Start of RECORDS PROVIDED
(** [re.FindAllSubmatch(b, -1)] *)
Definition FindAllSubmatch (re : regex) (b : bytes) : list (list bytes) :=
  all_matches re (S (length b)) 0 b None.

(** *** Building blocks of the pattern syntax *)

Definition lit (c : ascii) : regex := Class (Ascii.eqb c).

(** [[lo-hi]] *)
Definition range (lo hi : ascii) : ascii -> bool :=
  fun c => Ascii.leb lo c && Ascii.leb c hi.

(** [[abc]] *)
Definition one_of (cs : string) : ascii -> bool :=
  fun c => existsb (Ascii.eqb c) (list_ascii_of_string cs).

(** [\s] is [[\t\n\f\r ]]. *)
Definition space : ascii -> bool :=
  fun c => existsb (Ascii.eqb c)
             [ascii_of_nat 9; ascii_of_nat 10; ascii_of_nat 12;
              ascii_of_nat 13; ascii_of_nat 32].

(** [r?] *)
Definition opt (r : regex) : regex := Alt r Eps.

(** [r+] *)
Definition plus (r : regex) : regex := Cat r (Star r).

(** [r{n,}] *)
Fixpoint rep_min (n : nat) (r : regex) : regex :=
  match n with
  | O => Star r
  | S n' => Cat r (rep_min n' r)
  end.

(** [r{1,3}] *)
Definition rep_1_3 (r : regex) : regex := Cat r (opt (Cat r (opt r))).

Fixpoint cat (rs : list regex) : regex :=
  match rs with
  | [] => Eps
  | [r] => r
  | r :: rs' => Cat r (cat rs')
  end.

(** The way of matching that a backtracking search finds first. *)
Definition first_match (r : regex) (st : mstate) : option mstate :=
  hd_error (exec r st).

(** The text is used up, or its next byte is not in the class [p]: a greedy
    run of [p] stops here. *)
Definition stops (p : ascii -> bool) (s : bytes) : bool :=
  match s with
  | [] => true
  | x :: _ => negb (p x)
  end.

(** [st'] is [st] after reading [w]. *)
Definition advances (st st' : mstate) (w : bytes) : Prop :=
  rest st = w ++ rest st' /\ pos st' = pos st + length w.

(** No capture group inside. *)
Fixpoint cap_free (r : regex) : bool :=
  match r with
  | Eps | Class _ | Bol | Eol => true
  | Cat r1 r2 | Alt r1 r2 => cap_free r1 && cap_free r2
  | Star r1 => cap_free r1
  | Cap _ _ => false
  end.

End Regexp.

Import Regexp.

Local Open Scope Z_scope.

(* ================================================================= *)
(** ** The patterns of the package *)

(** [^[1-7][0-7]{2,}$] *)
Definition fmtImplicitInt : regex :=
  cat [Bol; Class (range "1" "7"); rep_min 2 (Class (range "0" "7")); Eol].

(** [^0o?[0-7]{3,}$] *)
Definition fmtExplicitInt : regex :=
  cat [Bol; lit "0"; opt (lit "o"); rep_min 3 (Class (range "0" "7")); Eol].

(** [(a|[ugo]{1,3})([-=+])([rwx]{1,3})], groups numbered from [k + 1]. *)
Definition symbolic_clause (k : nat) : regex :=
  cat [Cap (k + 1) (Alt (lit "a") (rep_1_3 (Class (one_of "ugo"))));
       Cap (k + 2) (Class (one_of "-=+"));
       Cap (k + 3) (rep_1_3 (Class (one_of "rwx")))].

(** [^((a|[ugo]{1,3})([-=+])([rwx]{1,3})\s?)+$] *)
Definition fmtSymbolicMatch : regex :=
  cat [Bol;
       plus (Cap 1 (Cat (symbolic_clause 1) (opt (Class space))));
       Eol].

(** [(a|[ugo]{1,3})([-=+])([rwx]{1,3})] *)
Definition fmtSymbolicExtract : regex := symbolic_clause 0.

Definition col (c : ascii) : regex := Alt (lit c) (lit "-").

(** [^(r|-)(w|-)(x|-)$] *)
Definition fmtBasicSingle : regex :=
  cat [Bol; Cap 1 (col "r"); Cap 2 (col "w"); Cap 3 (col "x"); Eol].

(** [^(r|-)(w|-)(x|-)(r|-)(w|-)(x|-)(r|-)(w|-)(x|-)$] *)
Definition fmtBasicTriple : regex :=
  cat [Bol;
       Cap 1 (col "r"); Cap 2 (col "w"); Cap 3 (col "x");
       Cap 4 (col "r"); Cap 5 (col "w"); Cap 6 (col "x");
       Cap 7 (col "r"); Cap 8 (col "w"); Cap 9 (col "x");
       Eol].

(** [^(P)(r|-)(w|-)(x|-)(r|-)(w|-)(x|-)(r|-)(w|-)(x|-)$] where the first
    group [P] is [-|[dalTLDpSugct?]*], a lone dash or any run of mode letters. *)
Definition fmtFull : regex :=
  cat [Bol;
       Cap 1 (Alt (lit "-") (Star (Class (one_of "dalTLDpSugct?"))));
       Cap 2 (col "r"); Cap 3 (col "w"); Cap 4 (col "x");
       Cap 5 (col "r"); Cap 6 (col "w"); Cap 7 (col "x");
       Cap 8 (col "r"); Cap 9 (col "w"); Cap 10 (col "x");
       Eol].

(* ================================================================= *)
(** ** strconv.ParseUint *)

Module Strconv.

Inductive NumError : Type := ErrSyntax | ErrRange | ErrBase | ErrBitSize.

Definition uint64 (x : Z) : Z := x mod 2 ^ 64.

Definition maxUint64 : Z := 2 ^ 64 - 1.

Definition IntSize : Z := 64.

(** [lower(c)] is [c | ('x' - 'X')]. *)
Definition lower (c : Z) : Z := Z.lor c 32.

Definition is_digit (c : Z) : bool := (48 <=? c) && (c <=? 57).

(** [underscoreOK(s)]: underscores only between digits, or between a base
    prefix and a digit.  [saw] is the last kind of byte seen. *)
Inductive saw_kind : Type := SawStart | SawDigit | SawUnderscore | SawOther.

Fixpoint underscore_scan (hex : bool) (s : bytes) (saw : saw_kind) : bool :=
  match s with
  | [] => match saw with SawUnderscore => false | _ => true end
  | ch :: s' =>
      let c := byte_val ch in
      if is_digit c
         || (hex && (97 <=? lower c) && (lower c <=? 102))
      then underscore_scan hex s' SawDigit
      else if c =? 95 then
        match saw with
        | SawDigit => underscore_scan hex s' SawUnderscore
        | _ => false
        end
      else
        match saw with
        | SawUnderscore => false
        | _ => underscore_scan hex s' SawOther
        end
  end.

Definition underscoreOK (s : bytes) : bool :=
  let s :=
    match s with
    | c :: s' => if (byte_val c =? 45) || (byte_val c =? 43) then s' else s
    | [] => s
    end in
  match s with
  | c0 :: c1 :: s' =>
      let l := lower (byte_val c1) in
      if (byte_val c0 =? 48) && ((l =? 98) || (l =? 111) || (l =? 120))
      then underscore_scan (l =? 120) s' SawDigit
      else underscore_scan false s SawStart
  | _ => underscore_scan false s SawStart
  end.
End of RECORDS PROVIDED
TASK BRIEF: Give back each record, exactly as it reads.

RESULT OF THE EXERCISE:
(** [re.FindAllSubmatch(b, -1)] *)
Definition FindAllSubmatch (re : regex) (b : bytes) : list (list bytes) :=
  all_matches re (S (length b)) 0 b None.

(** *** Building blocks of the pattern syntax *)

Definition lit (c : ascii) : regex := Class (Ascii.eqb c).

(** [[lo-hi]] *)
Definition range (lo hi : ascii) : ascii -> bool :=
  fun c => Ascii.leb lo c && Ascii.leb c hi.

(** [[abc]] *)
Definition one_of (cs : string) : ascii -> bool :=
  fun c => existsb (Ascii.eqb c) (list_ascii_of_string cs).

(** [\s] is [[\t\n\f\r ]]. *)
Definition space : ascii -> bool :=
  fun c => existsb (Ascii.eqb c)
             [ascii_of_nat 9; ascii_of_nat 10; ascii_of_nat 12;
              ascii_of_nat 13; ascii_of_nat 32].

(** [r?] *)
Definition opt (r : regex) : regex := Alt r Eps.

(** [r+] *)
Definition plus (r : regex) : regex := Cat r (Star r).

(** [r{n,}] *)
Fixpoint rep_min (n : nat) (r : regex) : regex :=
  match n with
  | O => Star r
  | S n' => Cat r (rep_min n' r)
  end.

(** [r{1,3}] *)
Definition rep_1_3 (r : regex) : regex := Cat r (opt (Cat r (opt r))).

Fixpoint cat (rs : list regex) : regex :=
  match rs with
  | [] => Eps
  | [r] => r
  | r :: rs' => Cat r (cat rs')
  end.

(** The way of matching that a backtracking search finds first. *)
Definition first_match (r : regex) (st : mstate) : option mstate :=
  hd_error (exec r st).

(** The text is used up, or its next byte is not in the class [p]: a greedy
    run of [p] stops here. *)
Definition stops (p : ascii -> bool) (s : bytes) : bool :=
  match s with
  | [] => true
  | x :: _ => negb (p x)
  end.

(** [st'] is [st] after reading [w]. *)
Definition advances (st st' : mstate) (w : bytes) : Prop :=
  rest st = w ++ rest st' /\ pos st' = pos st + length w.

(** No capture group inside. *)
Fixpoint cap_free (r : regex) : bool :=
  match r with
  | Eps | Class _ | Bol | Eol => true
  | Cat r1 r2 | Alt r1 r2 => cap_free r1 && cap_free r2
  | Star r1 => cap_free r1
  | Cap _ _ => false
  end.

End Regexp.

Import Regexp.

Local Open Scope Z_scope.

(* ================================================================= *)
(** ** The patterns of the package *)

(** [^[1-7][0-7]{2,}$] *)
Definition fmtImplicitInt : regex :=
  cat [Bol; Class (range "1" "7"); rep_min 2 (Class (range "0" "7")); Eol].

(** [^0o?[0-7]{3,}$] *)
Definition fmtExplicitInt : regex :=
  cat [Bol; lit "0"; opt (lit "o"); rep_min 3 (Class (range "0" "7")); Eol].

(** [(a|[ugo]{1,3})([-=+])([rwx]{1,3})], groups numbered from [k + 1]. *)
Definition symbolic_clause (k : nat) : regex :=
  cat [Cap (k + 1) (Alt (lit "a") (rep_1_3 (Class (one_of "ugo"))));
       Cap (k + 2) (Class (one_of "-=+"));
       Cap (k + 3) (rep_1_3 (Class (one_of "rwx")))].

(** [^((a|[ugo]{1,3})([-=+])([rwx]{1,3})\s?)+$] *)
Definition fmtSymbolicMatch : regex :=
  cat [Bol;
       plus (Cap 1 (Cat (symbolic_clause 1) (opt (Class space))));
       Eol].

(** [(a|[ugo]{1,3})([-=+])([rwx]{1,3})] *)
Definition fmtSymbolicExtract : regex := symbolic_clause 0.

Definition col (c : ascii) : regex := Alt (lit c) (lit "-").

(** [^(r|-)(w|-)(x|-)$] *)
Definition fmtBasicSingle : regex :=
  cat [Bol; Cap 1 (col "r"); Cap 2 (col "w"); Cap 3 (col "x"); Eol].

(** [^(r|-)(w|-)(x|-)(r|-)(w|-)(x|-)(r|-)(w|-)(x|-)$] *)
Definition fmtBasicTriple : regex :=
  cat [Bol;
       Cap 1 (col "r"); Cap 2 (col "w"); Cap 3 (col "x");
       Cap 4 (col "r"); Cap 5 (col "w"); Cap 6 (col "x");
       Cap 7 (col "r"); Cap 8 (col "w"); Cap 9 (col "x");
       Eol].

(** [^(P)(r|-)(w|-)(x|-)(r|-)(w|-)(x|-)(r|-)(w|-)(x|-)$] where the first
    group [P] is [-|[dalTLDpSugct?]*], a lone dash or any run of mode letters. *)
Definition fmtFull : regex :=
  cat [Bol;
       Cap 1 (Alt (lit "-") (Star (Class (one_of "dalTLDpSugct?"))));
       Cap 2 (col "r"); Cap 3 (col "w"); Cap 4 (col "x");
       Cap 5 (col "r"); Cap 6 (col "w"); Cap 7 (col "x");
       Cap 8 (col "r"); Cap 9 (col "w"); Cap 10 (col "x");
       Eol].

(* ================================================================= *)
(** ** strconv.ParseUint *)

Module Strconv.

Inductive NumError : Type := ErrSyntax | ErrRange | ErrBase | ErrBitSize.

Definition uint64 (x : Z) : Z := x mod 2 ^ 64.

Definition maxUint64 : Z := 2 ^ 64 - 1.

Definition IntSize : Z := 64.

(** [lower(c)] is [c | ('x' - 'X')]. *)
Definition lower (c : Z) : Z := Z.lor c 32.

Definition is_digit (c : Z) : bool := (48 <=? c) && (c <=? 57).

(** [underscoreOK(s)]: underscores only between digits, or between a base
    prefix and a digit.  [saw] is the last kind of byte seen. *)
Inductive saw_kind : Type := SawStart | SawDigit | SawUnderscore | SawOther.

Fixpoint underscore_scan (hex : bool) (s : bytes) (saw : saw_kind) : bool :=
  match s with
  | [] => match saw with SawUnderscore => false | _ => true end
  | ch :: s' =>
      let c := byte_val ch in
      if is_digit c
         || (hex && (97 <=? lower c) && (lower c <=? 102))
      then underscore_scan hex s' SawDigit
      else if c =? 95 then
        match saw with
        | SawDigit => underscore_scan hex s' SawUnderscore
        | _ => false
        end
      else
        match saw with
        | SawUnderscore => false
        | _ => underscore_scan hex s' SawOther
        end
  end.

Definition underscoreOK (s : bytes) : bool :=
  let s :=
    match s with
    | c :: s' => if (byte_val c =? 45) || (byte_val c =? 43) then s' else s
    | [] => s
    end in
  match s with
  | c0 :: c1 :: s' =>
      let l := lower (byte_val c1) in
      if (byte_val c0 =? 48) && ((l =? 98) || (l =? 111) || (l =? 120))
      then underscore_scan (l =? 120) s' SawDigit
      else underscore_scan false s SawStart
  | _ => underscore_scan false s SawStart
  end.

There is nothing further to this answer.